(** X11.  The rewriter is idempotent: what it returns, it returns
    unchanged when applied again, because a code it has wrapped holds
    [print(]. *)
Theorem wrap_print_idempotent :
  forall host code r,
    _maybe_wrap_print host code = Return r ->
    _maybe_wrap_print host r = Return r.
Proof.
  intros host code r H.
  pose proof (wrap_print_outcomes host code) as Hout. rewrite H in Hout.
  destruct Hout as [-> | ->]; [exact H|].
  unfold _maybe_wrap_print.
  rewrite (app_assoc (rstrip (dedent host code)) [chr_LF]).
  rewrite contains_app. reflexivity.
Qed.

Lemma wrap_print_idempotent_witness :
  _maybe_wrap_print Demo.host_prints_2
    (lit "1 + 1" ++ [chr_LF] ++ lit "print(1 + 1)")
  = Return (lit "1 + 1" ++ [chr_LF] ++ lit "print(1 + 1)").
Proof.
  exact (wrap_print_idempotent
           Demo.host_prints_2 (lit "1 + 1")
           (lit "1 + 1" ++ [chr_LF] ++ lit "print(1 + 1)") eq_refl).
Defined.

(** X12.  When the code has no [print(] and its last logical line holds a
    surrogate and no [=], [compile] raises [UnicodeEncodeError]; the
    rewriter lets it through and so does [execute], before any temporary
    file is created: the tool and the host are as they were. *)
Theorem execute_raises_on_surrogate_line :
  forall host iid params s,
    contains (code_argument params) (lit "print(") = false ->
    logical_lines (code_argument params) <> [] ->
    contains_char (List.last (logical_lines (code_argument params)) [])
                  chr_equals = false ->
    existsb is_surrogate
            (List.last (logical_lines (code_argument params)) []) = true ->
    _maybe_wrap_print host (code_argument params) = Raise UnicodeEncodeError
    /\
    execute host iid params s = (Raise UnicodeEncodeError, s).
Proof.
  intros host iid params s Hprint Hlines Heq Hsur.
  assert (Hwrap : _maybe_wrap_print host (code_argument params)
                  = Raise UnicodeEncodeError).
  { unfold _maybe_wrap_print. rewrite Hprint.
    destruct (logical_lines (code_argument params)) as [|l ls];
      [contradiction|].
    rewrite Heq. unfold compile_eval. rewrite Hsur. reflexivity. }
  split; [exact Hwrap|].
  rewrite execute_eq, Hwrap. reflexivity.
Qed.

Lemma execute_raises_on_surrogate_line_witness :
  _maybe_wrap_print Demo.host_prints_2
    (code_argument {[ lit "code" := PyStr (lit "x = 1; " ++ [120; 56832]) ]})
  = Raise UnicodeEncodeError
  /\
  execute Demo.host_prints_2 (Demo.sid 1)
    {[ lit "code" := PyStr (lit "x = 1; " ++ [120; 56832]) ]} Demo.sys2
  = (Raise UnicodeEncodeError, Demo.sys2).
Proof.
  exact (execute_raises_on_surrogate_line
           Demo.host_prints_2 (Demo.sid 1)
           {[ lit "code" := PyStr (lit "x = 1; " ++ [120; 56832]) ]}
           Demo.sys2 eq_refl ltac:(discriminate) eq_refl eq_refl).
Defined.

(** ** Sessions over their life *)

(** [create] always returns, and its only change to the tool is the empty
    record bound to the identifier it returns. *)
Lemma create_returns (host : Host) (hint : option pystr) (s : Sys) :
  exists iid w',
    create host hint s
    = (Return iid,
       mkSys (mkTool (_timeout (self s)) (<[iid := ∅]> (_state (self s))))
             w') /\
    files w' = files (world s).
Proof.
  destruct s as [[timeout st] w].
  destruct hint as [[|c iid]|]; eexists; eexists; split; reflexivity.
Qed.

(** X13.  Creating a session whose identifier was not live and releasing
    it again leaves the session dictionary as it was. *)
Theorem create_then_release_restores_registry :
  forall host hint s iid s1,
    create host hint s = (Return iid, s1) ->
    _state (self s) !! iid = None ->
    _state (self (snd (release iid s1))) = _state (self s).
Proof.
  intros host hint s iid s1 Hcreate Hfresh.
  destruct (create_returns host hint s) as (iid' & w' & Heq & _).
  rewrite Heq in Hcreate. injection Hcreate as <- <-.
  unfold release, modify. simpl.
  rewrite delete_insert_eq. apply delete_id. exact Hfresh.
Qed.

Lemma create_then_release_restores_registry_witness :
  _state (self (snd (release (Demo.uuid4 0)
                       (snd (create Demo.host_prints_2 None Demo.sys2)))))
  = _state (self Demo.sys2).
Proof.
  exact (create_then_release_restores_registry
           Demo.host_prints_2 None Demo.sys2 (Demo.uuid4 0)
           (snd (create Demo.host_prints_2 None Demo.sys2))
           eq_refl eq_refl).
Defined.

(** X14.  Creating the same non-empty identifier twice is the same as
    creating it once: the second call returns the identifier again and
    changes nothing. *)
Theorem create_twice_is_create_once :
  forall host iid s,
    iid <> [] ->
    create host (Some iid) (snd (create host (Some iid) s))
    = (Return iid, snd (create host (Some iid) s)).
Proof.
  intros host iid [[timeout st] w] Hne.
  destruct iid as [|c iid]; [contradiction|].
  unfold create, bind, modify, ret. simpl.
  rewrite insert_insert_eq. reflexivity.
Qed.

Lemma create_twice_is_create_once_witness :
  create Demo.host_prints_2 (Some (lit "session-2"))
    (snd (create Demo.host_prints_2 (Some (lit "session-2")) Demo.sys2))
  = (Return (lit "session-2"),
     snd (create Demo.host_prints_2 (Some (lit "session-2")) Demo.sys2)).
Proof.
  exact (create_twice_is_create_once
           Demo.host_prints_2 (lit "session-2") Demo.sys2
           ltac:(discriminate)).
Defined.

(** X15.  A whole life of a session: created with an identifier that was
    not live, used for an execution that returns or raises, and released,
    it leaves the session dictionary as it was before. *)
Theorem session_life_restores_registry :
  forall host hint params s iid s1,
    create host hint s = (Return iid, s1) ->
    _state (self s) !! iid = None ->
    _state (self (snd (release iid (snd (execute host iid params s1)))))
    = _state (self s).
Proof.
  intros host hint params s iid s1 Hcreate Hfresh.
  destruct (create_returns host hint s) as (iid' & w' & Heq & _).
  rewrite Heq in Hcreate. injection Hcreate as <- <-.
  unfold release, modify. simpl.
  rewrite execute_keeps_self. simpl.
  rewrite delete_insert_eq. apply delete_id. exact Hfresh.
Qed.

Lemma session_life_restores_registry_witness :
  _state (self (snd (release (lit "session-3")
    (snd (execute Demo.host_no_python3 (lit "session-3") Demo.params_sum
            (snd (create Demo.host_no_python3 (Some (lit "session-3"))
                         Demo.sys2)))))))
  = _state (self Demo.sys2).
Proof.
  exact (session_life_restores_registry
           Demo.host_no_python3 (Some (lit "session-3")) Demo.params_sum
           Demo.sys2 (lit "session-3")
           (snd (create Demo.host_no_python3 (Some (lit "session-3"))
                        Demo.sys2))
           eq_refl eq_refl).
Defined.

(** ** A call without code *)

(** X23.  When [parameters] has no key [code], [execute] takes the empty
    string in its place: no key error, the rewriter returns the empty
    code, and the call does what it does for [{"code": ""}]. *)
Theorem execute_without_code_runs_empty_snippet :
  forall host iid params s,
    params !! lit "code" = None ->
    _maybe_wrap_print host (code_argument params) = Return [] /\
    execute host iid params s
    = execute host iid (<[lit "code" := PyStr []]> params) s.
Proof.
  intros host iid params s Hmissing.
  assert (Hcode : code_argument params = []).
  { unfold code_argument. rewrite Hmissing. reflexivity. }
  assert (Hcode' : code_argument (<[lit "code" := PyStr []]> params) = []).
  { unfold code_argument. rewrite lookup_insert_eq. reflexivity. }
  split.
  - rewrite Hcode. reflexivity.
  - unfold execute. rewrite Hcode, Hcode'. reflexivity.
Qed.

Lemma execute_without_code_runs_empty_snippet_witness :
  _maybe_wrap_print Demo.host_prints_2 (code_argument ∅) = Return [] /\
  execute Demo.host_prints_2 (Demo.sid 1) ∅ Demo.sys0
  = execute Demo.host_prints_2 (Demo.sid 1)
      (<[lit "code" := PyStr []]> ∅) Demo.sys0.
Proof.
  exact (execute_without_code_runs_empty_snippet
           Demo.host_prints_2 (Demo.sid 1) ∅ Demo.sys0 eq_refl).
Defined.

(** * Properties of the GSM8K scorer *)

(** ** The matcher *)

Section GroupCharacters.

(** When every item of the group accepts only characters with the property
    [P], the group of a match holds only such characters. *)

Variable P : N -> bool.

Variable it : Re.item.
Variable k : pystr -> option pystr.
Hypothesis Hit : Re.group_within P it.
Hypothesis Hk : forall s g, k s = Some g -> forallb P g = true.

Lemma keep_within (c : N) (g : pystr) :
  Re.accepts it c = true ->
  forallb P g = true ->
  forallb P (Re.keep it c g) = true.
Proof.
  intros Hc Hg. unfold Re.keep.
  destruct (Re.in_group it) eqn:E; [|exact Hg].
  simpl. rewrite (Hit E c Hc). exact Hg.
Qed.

---

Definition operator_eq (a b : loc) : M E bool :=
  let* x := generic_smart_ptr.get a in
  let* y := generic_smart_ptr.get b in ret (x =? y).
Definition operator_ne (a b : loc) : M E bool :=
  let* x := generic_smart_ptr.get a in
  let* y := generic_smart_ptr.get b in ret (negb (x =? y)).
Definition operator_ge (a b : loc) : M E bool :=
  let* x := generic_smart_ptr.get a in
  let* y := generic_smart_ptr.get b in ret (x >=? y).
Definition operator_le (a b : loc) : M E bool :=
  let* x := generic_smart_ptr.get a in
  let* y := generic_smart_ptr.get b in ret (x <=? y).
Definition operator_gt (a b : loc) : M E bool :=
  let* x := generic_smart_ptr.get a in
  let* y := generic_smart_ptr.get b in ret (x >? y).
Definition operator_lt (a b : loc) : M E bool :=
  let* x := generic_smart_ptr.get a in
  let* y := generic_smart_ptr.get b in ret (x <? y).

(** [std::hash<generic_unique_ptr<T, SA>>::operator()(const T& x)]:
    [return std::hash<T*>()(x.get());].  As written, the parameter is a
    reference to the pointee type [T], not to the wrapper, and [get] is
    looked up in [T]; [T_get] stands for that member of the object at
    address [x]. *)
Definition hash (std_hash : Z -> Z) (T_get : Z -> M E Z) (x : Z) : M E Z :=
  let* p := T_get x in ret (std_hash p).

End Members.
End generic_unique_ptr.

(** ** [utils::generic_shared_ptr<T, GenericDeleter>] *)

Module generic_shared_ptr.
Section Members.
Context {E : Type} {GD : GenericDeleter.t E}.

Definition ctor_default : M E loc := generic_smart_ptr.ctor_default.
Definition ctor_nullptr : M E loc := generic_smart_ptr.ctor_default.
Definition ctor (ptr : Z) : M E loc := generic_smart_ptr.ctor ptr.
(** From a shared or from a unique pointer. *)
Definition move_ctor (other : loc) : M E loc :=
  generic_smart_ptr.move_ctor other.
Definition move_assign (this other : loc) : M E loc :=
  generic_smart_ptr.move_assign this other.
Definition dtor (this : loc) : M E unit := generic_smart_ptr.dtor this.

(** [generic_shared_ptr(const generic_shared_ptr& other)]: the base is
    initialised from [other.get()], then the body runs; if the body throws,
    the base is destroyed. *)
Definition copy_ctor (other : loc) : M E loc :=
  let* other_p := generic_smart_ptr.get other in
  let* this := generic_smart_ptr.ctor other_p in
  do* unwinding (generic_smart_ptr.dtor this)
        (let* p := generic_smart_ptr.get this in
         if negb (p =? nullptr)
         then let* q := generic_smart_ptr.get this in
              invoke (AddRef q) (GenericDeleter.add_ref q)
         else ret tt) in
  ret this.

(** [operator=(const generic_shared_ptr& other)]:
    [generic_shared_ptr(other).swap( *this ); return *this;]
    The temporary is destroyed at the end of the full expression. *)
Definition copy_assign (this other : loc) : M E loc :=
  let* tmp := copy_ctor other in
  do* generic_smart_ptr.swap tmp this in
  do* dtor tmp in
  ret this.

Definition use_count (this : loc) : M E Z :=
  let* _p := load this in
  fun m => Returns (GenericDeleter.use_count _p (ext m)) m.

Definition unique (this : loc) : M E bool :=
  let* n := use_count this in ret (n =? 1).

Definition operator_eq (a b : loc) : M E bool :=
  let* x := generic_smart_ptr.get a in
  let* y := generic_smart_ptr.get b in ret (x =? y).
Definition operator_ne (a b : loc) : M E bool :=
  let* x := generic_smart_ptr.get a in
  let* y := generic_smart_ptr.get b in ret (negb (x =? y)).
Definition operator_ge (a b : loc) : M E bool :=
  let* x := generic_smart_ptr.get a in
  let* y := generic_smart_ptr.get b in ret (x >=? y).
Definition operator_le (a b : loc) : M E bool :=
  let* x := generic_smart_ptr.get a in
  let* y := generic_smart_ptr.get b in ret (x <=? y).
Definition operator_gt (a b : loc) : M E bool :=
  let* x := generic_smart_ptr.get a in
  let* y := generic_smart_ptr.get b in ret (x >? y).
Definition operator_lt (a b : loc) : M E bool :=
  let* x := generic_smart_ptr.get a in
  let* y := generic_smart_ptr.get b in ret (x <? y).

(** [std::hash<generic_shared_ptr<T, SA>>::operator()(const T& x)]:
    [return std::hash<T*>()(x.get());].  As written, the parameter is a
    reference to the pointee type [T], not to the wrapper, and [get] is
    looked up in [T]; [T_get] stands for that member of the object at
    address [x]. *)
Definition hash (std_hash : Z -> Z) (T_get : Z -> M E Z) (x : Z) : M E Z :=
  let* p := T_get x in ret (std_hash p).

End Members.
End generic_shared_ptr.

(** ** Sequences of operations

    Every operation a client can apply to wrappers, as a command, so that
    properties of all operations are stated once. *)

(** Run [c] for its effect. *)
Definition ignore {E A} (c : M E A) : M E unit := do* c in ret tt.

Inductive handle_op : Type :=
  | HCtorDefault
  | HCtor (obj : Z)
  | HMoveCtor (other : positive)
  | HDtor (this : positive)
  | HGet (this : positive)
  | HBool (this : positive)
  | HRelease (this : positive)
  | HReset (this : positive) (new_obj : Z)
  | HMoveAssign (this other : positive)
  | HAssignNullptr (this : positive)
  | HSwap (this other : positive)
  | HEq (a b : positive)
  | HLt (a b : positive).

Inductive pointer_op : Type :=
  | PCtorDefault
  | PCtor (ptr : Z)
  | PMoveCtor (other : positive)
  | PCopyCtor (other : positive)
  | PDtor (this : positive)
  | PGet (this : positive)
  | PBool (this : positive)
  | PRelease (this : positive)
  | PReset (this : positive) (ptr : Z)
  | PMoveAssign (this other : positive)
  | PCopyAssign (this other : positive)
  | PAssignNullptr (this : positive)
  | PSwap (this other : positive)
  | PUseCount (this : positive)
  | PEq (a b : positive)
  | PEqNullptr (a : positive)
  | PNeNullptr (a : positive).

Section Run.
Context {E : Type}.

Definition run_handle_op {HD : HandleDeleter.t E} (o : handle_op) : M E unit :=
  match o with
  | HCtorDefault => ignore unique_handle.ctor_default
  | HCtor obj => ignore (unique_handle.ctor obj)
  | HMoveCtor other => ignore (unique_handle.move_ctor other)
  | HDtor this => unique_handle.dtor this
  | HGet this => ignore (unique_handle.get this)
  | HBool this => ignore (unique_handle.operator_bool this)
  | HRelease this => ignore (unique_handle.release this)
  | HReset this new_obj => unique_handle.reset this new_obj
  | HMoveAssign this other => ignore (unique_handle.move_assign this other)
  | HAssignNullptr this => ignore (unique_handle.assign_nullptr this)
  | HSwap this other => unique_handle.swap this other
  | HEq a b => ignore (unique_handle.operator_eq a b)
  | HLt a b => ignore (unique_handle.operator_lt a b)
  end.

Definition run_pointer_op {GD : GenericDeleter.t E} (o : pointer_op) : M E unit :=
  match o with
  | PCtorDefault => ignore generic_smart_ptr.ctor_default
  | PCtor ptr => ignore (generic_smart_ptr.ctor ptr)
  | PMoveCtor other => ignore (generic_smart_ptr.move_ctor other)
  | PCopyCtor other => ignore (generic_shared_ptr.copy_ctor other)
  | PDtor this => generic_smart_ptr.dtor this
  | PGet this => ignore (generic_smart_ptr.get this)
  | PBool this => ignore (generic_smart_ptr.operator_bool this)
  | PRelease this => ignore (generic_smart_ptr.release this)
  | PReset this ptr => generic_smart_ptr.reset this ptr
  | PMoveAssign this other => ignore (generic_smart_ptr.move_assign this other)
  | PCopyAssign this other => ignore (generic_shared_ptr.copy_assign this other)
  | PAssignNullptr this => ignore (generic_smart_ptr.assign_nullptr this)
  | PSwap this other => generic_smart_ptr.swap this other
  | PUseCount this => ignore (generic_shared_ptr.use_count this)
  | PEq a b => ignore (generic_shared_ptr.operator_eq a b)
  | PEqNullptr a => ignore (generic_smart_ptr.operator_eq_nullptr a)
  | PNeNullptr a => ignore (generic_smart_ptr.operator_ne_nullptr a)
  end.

What to produce
Everything above from the line with "rewrite insert_insert_eq. reflexivity." to the line with "it leaves the", both included, must be repeated exactly, and nothing outside that range.

Response to the task
  rewrite insert_insert_eq. reflexivity.
Qed.

Lemma create_twice_is_create_once_witness :
  create Demo.host_prints_2 (Some (lit "session-2"))
    (snd (create Demo.host_prints_2 (Some (lit "session-2")) Demo.sys2))
  = (Return (lit "session-2"),
     snd (create Demo.host_prints_2 (Some (lit "session-2")) Demo.sys2)).
Proof.
  exact (create_twice_is_create_once
           Demo.host_prints_2 (lit "session-2") Demo.sys2
           ltac:(discriminate)).
Defined.

(** X15.  A whole life of a session: created with an identifier that was
    not live, used for an execution that returns or raises, and released,
    it leaves the session dictionary as it was before. *)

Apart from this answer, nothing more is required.